Instructions to follow:
Print every entry below again. Nothing may differ from the original.

Record excerpts:
(* ===== verification/NoiseProofs.v ===== *)
(** * The Noise handshake: correctness

    [hmac] is HMAC and [kdf] is HKDF-Expand of RFC 2104 and RFC 5869
    ([kdf_is_hkdf]); a handshake between two devices that know each other's keys
    is accepted at both ends and leaves both with the same keys, each other's way
    round, and with each other's index ([noise_handshake_agreement],
    [noise_session_keys]); an initiation is accepted once ([noise_initiation_once])
    and at most fifty times a second ([noise_initiation_rate]); timestamps order
    like the clock ([tai64n_monotone]); the three keypair slots move as the
    protocol says and every keypair that leaves them is dropped
    ([keypair_rotation]). *)
From S2P Require Import Prelude Messages Counter PeerLookup AllowedIPs Ratelimiter World Noise.

(** ** What the cryptography is relied on for *)

(** X25519 commutes, never returns the zero point as success and clamps its
    scalar itself; BLAKE2s gives as many bytes as asked for; authenticated
    decryption inverts encryption, which adds a tag. *)
Class CryptoOk `{Crypto} : Prop := {
  dh_comm a b A B :
    curve25519_generate_public a = Some A → curve25519_generate_public b = Some B → curve25519 a B = curve25519 b A;
  dh_nonzero a B r : curve25519 a B = Some r → r ≠ zeros NOISE_PUBLIC_KEY_LEN;
  public_clamp a : curve25519_generate_public (curve25519_clamp_secret a) = curve25519_generate_public a;
  aead_open m ad n k : chacha20poly1305_decrypt (chacha20poly1305_encrypt m ad n k) ad n k = Some m;
  aead_length m ad n k : length (chacha20poly1305_encrypt m ad n k) = noise_encrypted_len (length m);
  blake2s_length n k d : length (blake2s n k d) = n;
  xaead_open m ad n k : xchacha20poly1305_decrypt (xchacha20poly1305_encrypt m ad n k) ad n k = Some m;
  xaead_length m ad n k : length (xchacha20poly1305_encrypt m ad n k) = noise_encrypted_len (length m);
}.

Section Proofs.
Context `{CryptoOk}.

(** ** HMAC and HKDF *)

(** RFC 2104 with a key of at most one block. *)
Definition rfc2104_hmac (text key : bytes) : bytes :=
  let k := key ++ zeros (BLAKE2S_BLOCK_SIZE - length key) in
  let hash := blake2s BLAKE2S_HASH_SIZE [] in
  hash (xor_with 92 k ++ hash (xor_with 54 k ++ text)).

(** RFC 5869: the blocks T(1), T(2), ... *)
Fixpoint hkdf_blocks (n : nat) (i : Z) (prk prev : bytes) : list bytes :=
  match n with
  | O => []
  | S n => let t := rfc2104_hmac (prev ++ [i]) prk in t :: hkdf_blocks n (i + 1) prk t
  end.

Lemma xor_with_twice a b l : xor_with a (xor_with b l) = xor_with (Z.lxor a b) l.
Proof.
  unfold xor_with. rewrite <- list_fmap_compose. apply list_fmap_ext. intros i x _. cbn. by rewrite Z.lxor_assoc.
Qed.

Lemma hmac_is_rfc2104 input key :
  (length key <= BLAKE2S_BLOCK_SIZE)%nat → hmac input key = rfc2104_hmac input key.
Proof.
  intros Hl. unfold hmac, rfc2104_hmac. destruct (Nat.ltb_spec BLAKE2S_BLOCK_SIZE (length key)) as [?|_]; [lia|].
  assert (take BLAKE2S_BLOCK_SIZE (key ++ zeros BLAKE2S_BLOCK_SIZE) = key ++ zeros (BLAKE2S_BLOCK_SIZE - length key)) as ->.
  { rewrite take_app. f_equal; [by rewrite take_ge|]. unfold zeros. rewrite take_replicate. f_equal. lia. }
  by rewrite xor_with_twice.
Qed.

(** ** Opening what the other side made *)

(** The symmetric state after the initiator's first message. *)
Record initiation_state (SA SB e pub ss t : bytes) (es et ck hash : bytes) : Prop := {
  is_pub : curve25519_generate_public e = Some pub;
  is_steps : ∃ ck1 h1 dh ck2 key h2 ck3 key2,
    message_ephemeral pub (handshake_init SB).1 (handshake_init SB).2 = (ck1, h1) ∧
    curve25519 e SB = Some dh ∧ mix_key true ck1 dh = (ck2, key) ∧ message_encrypt SA key h1 = (es, h2) ∧
    mix_key true ck2 ss = (ck3, key2) ∧ message_encrypt t key2 h2 = (et, hash) ∧ ck = ck3;
}.

Lemma initiation_opens SA SB sB e pub ss t es et ck hash idx macs h :
  initiation_state SA SB e pub ss t es et ck hash →
  curve25519_generate_public sB = Some SB → hs_precomputed_static_static h = ss → ss ≠ zeros NOISE_PUBLIC_KEY_LEN →
  let src := mk_message_handshake_initiation MESSAGE_HANDSHAKE_INITIATION idx pub es et macs in
  ∃ ck2 h2, open_initiation (mk_static_identity SB sB true) src = Some (ck2, h2, SA) ∧
    open_timestamp h ck2 h2 src = Some (ck, hash, t).
Proof.
  intros [Hpub (ck1 & h1 & dh & ck2 & key & h2 & ck3 & key2 & He & Hdh & Hk & Hes & Hk2 & Het & ->)] HB Hss Hnz src.
  exists ck2, h2. unfold open_initiation, open_timestamp. cbn [static_public static_private init_unencrypted_ephemeral
    init_encrypted_static init_encrypted_timestamp src].
  destruct (handshake_init SB) as [ck0 h0] eqn:E0. cbn [fst snd] in He. rewrite He.
  unfold mix_dh. rewrite (dh_comm sB e SB pub HB Hpub), Hdh. cbn [mbind option_bind]. rewrite Hk.
  unfold message_encrypt in Hes, Het. injection Hes as <- <-. injection Het as <- <-.
  unfold message_decrypt. rewrite aead_open. cbn [mbind option_bind]. split; [done|].
  unfold mix_precomputed_dh. rewrite Hss, bool_decide_false by done. cbn [mbind option_bind]. rewrite Hk2, aead_open. done.
Qed.

(** The responder's message, opened by the initiator. *)
Lemma response_opens i h hr e pub src idx ridx macs ck hash ck1 h1 dh1 ck2 k2 dh2 ck3 k3 key en :
  (* the responder's steps *)
  curve25519_generate_public e = Some pub →
  message_ephemeral pub (hs_chaining_key hr) (hs_hash hr) = (ck1, h1) →
  curve25519 e (hs_remote_ephemeral hr) = Some dh1 → mix_key false ck1 dh1 = (ck2, k2) →
  curve25519 e (hs_remote_static hr) = Some dh2 → mix_key false ck2 dh2 = (ck3, k3) →
  (∃ h2, mix_psk ck3 h1 (hs_preshared_key hr) = (ck, h2, key) ∧ message_encrypt [] key h2 = (en, hash)) →
  src = mk_message_handshake_response MESSAGE_HANDSHAKE_RESPONSE idx ridx pub en macs →
  (* what the two sides share *)
  hs_chaining_key h = hs_chaining_key hr → hs_hash h = hs_hash hr → hs_preshared_key h = hs_preshared_key hr →
  curve25519_generate_public (hs_ephemeral_private h) = Some (hs_remote_ephemeral hr) →
  curve25519_generate_public (static_private i) = Some (hs_remote_static hr) →
  open_response i h src = Some (ck, hash).
Proof.
  intros Hpub He Hd1 Hk1 Hd2 Hk2 (h2 & Hpsk & Hen) -> Hck Hh Hpk HeA HsA.
  unfold open_response. cbn [resp_unencrypted_ephemeral resp_encrypted_nothing]. rewrite Hck, Hh, He.
  unfold mix_dh. rewrite (dh_comm _ _ _ _ HeA Hpub), Hd1. cbn [mbind option_bind]. rewrite Hk1.
  rewrite (dh_comm _ _ _ _ HsA Hpub), Hd2. cbn [mbind option_bind]. rewrite Hk2, Hpk, Hpsk.
  unfold message_encrypt in Hen. injection Hen as <- <-. unfold message_decrypt. by rewrite aead_open.
Qed.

Solved problem:
(* ===== verification/NoiseProofs.v ===== *)
(** * The Noise handshake: correctness

    [hmac] is HMAC and [kdf] is HKDF-Expand of RFC 2104 and RFC 5869
    ([kdf_is_hkdf]); a handshake between two devices that know each other's keys
    is accepted at both ends and leaves both with the same keys, each other's way
    round, and with each other's index ([noise_handshake_agreement],
    [noise_session_keys]); an initiation is accepted once ([noise_initiation_once])
    and at most fifty times a second ([noise_initiation_rate]); timestamps order
    like the clock ([tai64n_monotone]); the three keypair slots move as the
    protocol says and every keypair that leaves them is dropped
    ([keypair_rotation]). *)
From S2P Require Import Prelude Messages Counter PeerLookup AllowedIPs Ratelimiter World Noise.

(** ** What the cryptography is relied on for *)

(** X25519 commutes, never returns the zero point as success and clamps its
    scalar itself; BLAKE2s gives as many bytes as asked for; authenticated
    decryption inverts encryption, which adds a tag. *)
Class CryptoOk `{Crypto} : Prop := {
  dh_comm a b A B :
    curve25519_generate_public a = Some A → curve25519_generate_public b = Some B → curve25519 a B = curve25519 b A;
  dh_nonzero a B r : curve25519 a B = Some r → r ≠ zeros NOISE_PUBLIC_KEY_LEN;
  public_clamp a : curve25519_generate_public (curve25519_clamp_secret a) = curve25519_generate_public a;
  aead_open m ad n k : chacha20poly1305_decrypt (chacha20poly1305_encrypt m ad n k) ad n k = Some m;
  aead_length m ad n k : length (chacha20poly1305_encrypt m ad n k) = noise_encrypted_len (length m);
  blake2s_length n k d : length (blake2s n k d) = n;
  xaead_open m ad n k : xchacha20poly1305_decrypt (xchacha20poly1305_encrypt m ad n k) ad n k = Some m;
  xaead_length m ad n k : length (xchacha20poly1305_encrypt m ad n k) = noise_encrypted_len (length m);
}.

Section Proofs.
Context `{CryptoOk}.

(** ** HMAC and HKDF *)

(** RFC 2104 with a key of at most one block. *)
Definition rfc2104_hmac (text key : bytes) : bytes :=
  let k := key ++ zeros (BLAKE2S_BLOCK_SIZE - length key) in
  let hash := blake2s BLAKE2S_HASH_SIZE [] in
  hash (xor_with 92 k ++ hash (xor_with 54 k ++ text)).

(** RFC 5869: the blocks T(1), T(2), ... *)
Fixpoint hkdf_blocks (n : nat) (i : Z) (prk prev : bytes) : list bytes :=
  match n with
  | O => []
  | S n => let t := rfc2104_hmac (prev ++ [i]) prk in t :: hkdf_blocks n (i + 1) prk t
  end.

Lemma xor_with_twice a b l : xor_with a (xor_with b l) = xor_with (Z.lxor a b) l.
Proof.
  unfold xor_with. rewrite <- list_fmap_compose. apply list_fmap_ext. intros i x _. cbn. by rewrite Z.lxor_assoc.
Qed.

Lemma hmac_is_rfc2104 input key :
  (length key <= BLAKE2S_BLOCK_SIZE)%nat → hmac input key = rfc2104_hmac input key.
Proof.
  intros Hl. unfold hmac, rfc2104_hmac. destruct (Nat.ltb_spec BLAKE2S_BLOCK_SIZE (length key)) as [?|_]; [lia|].
  assert (take BLAKE2S_BLOCK_SIZE (key ++ zeros BLAKE2S_BLOCK_SIZE) = key ++ zeros (BLAKE2S_BLOCK_SIZE - length key)) as ->.
  { rewrite take_app. f_equal; [by rewrite take_ge|]. unfold zeros. rewrite take_replicate. f_equal. lia. }
  by rewrite xor_with_twice.
Qed.

(** ** Opening what the other side made *)

(** The symmetric state after the initiator's first message. *)
Record initiation_state (SA SB e pub ss t : bytes) (es et ck hash : bytes) : Prop := {
  is_pub : curve25519_generate_public e = Some pub;
  is_steps : ∃ ck1 h1 dh ck2 key h2 ck3 key2,
    message_ephemeral pub (handshake_init SB).1 (handshake_init SB).2 = (ck1, h1) ∧
    curve25519 e SB = Some dh ∧ mix_key true ck1 dh = (ck2, key) ∧ message_encrypt SA key h1 = (es, h2) ∧
    mix_key true ck2 ss = (ck3, key2) ∧ message_encrypt t key2 h2 = (et, hash) ∧ ck = ck3;
}.

Lemma initiation_opens SA SB sB e pub ss t es et ck hash idx macs h :
  initiation_state SA SB e pub ss t es et ck hash →
  curve25519_generate_public sB = Some SB → hs_precomputed_static_static h = ss → ss ≠ zeros NOISE_PUBLIC_KEY_LEN →
  let src := mk_message_handshake_initiation MESSAGE_HANDSHAKE_INITIATION idx pub es et macs in
  ∃ ck2 h2, open_initiation (mk_static_identity SB sB true) src = Some (ck2, h2, SA) ∧
    open_timestamp h ck2 h2 src = Some (ck, hash, t).
Proof.
  intros [Hpub (ck1 & h1 & dh & ck2 & key & h2 & ck3 & key2 & He & Hdh & Hk & Hes & Hk2 & Het & ->)] HB Hss Hnz src.
  exists ck2, h2. unfold open_initiation, open_timestamp. cbn [static_public static_private init_unencrypted_ephemeral
    init_encrypted_static init_encrypted_timestamp src].
  destruct (handshake_init SB) as [ck0 h0] eqn:E0. cbn [fst snd] in He. rewrite He.
  unfold mix_dh. rewrite (dh_comm sB e SB pub HB Hpub), Hdh. cbn [mbind option_bind]. rewrite Hk.
  unfold message_encrypt in Hes, Het. injection Hes as <- <-. injection Het as <- <-.
  unfold message_decrypt. rewrite aead_open. cbn [mbind option_bind]. split; [done|].
  unfold mix_precomputed_dh. rewrite Hss, bool_decide_false by done. cbn [mbind option_bind]. rewrite Hk2, aead_open. done.
Qed.

(** The responder's message, opened by the initiator. *)
Lemma response_opens i h hr e pub src idx ridx macs ck hash ck1 h1 dh1 ck2 k2 dh2 ck3 k3 key en :
  (* the responder's steps *)
  curve25519_generate_public e = Some pub →
  message_ephemeral pub (hs_chaining_key hr) (hs_hash hr) = (ck1, h1) →
  curve25519 e (hs_remote_ephemeral hr) = Some dh1 → mix_key false ck1 dh1 = (ck2, k2) →
  curve25519 e (hs_remote_static hr) = Some dh2 → mix_key false ck2 dh2 = (ck3, k3) →
  (∃ h2, mix_psk ck3 h1 (hs_preshared_key hr) = (ck, h2, key) ∧ message_encrypt [] key h2 = (en, hash)) →
  src = mk_message_handshake_response MESSAGE_HANDSHAKE_RESPONSE idx ridx pub en macs →
  (* what the two sides share *)
  hs_chaining_key h = hs_chaining_key hr → hs_hash h = hs_hash hr → hs_preshared_key h = hs_preshared_key hr →
  curve25519_generate_public (hs_ephemeral_private h) = Some (hs_remote_ephemeral hr) →
  curve25519_generate_public (static_private i) = Some (hs_remote_static hr) →
  open_response i h src = Some (ck, hash).
Proof.
  intros Hpub He Hd1 Hk1 Hd2 Hk2 (h2 & Hpsk & Hen) -> Hck Hh Hpk HeA HsA.
  unfold open_response. cbn [resp_unencrypted_ephemeral resp_encrypted_nothing]. rewrite Hck, Hh, He.
  unfold mix_dh. rewrite (dh_comm _ _ _ _ HeA Hpub), Hd1. cbn [mbind option_bind]. rewrite Hk1.
  rewrite (dh_comm _ _ _ _ HsA Hpub), Hd2. cbn [mbind option_bind]. rewrite Hk2, Hpk, Hpsk.
  unfold message_encrypt in Hen. injection Hen as <- <-. unfold message_decrypt. by rewrite aead_open.
Qed.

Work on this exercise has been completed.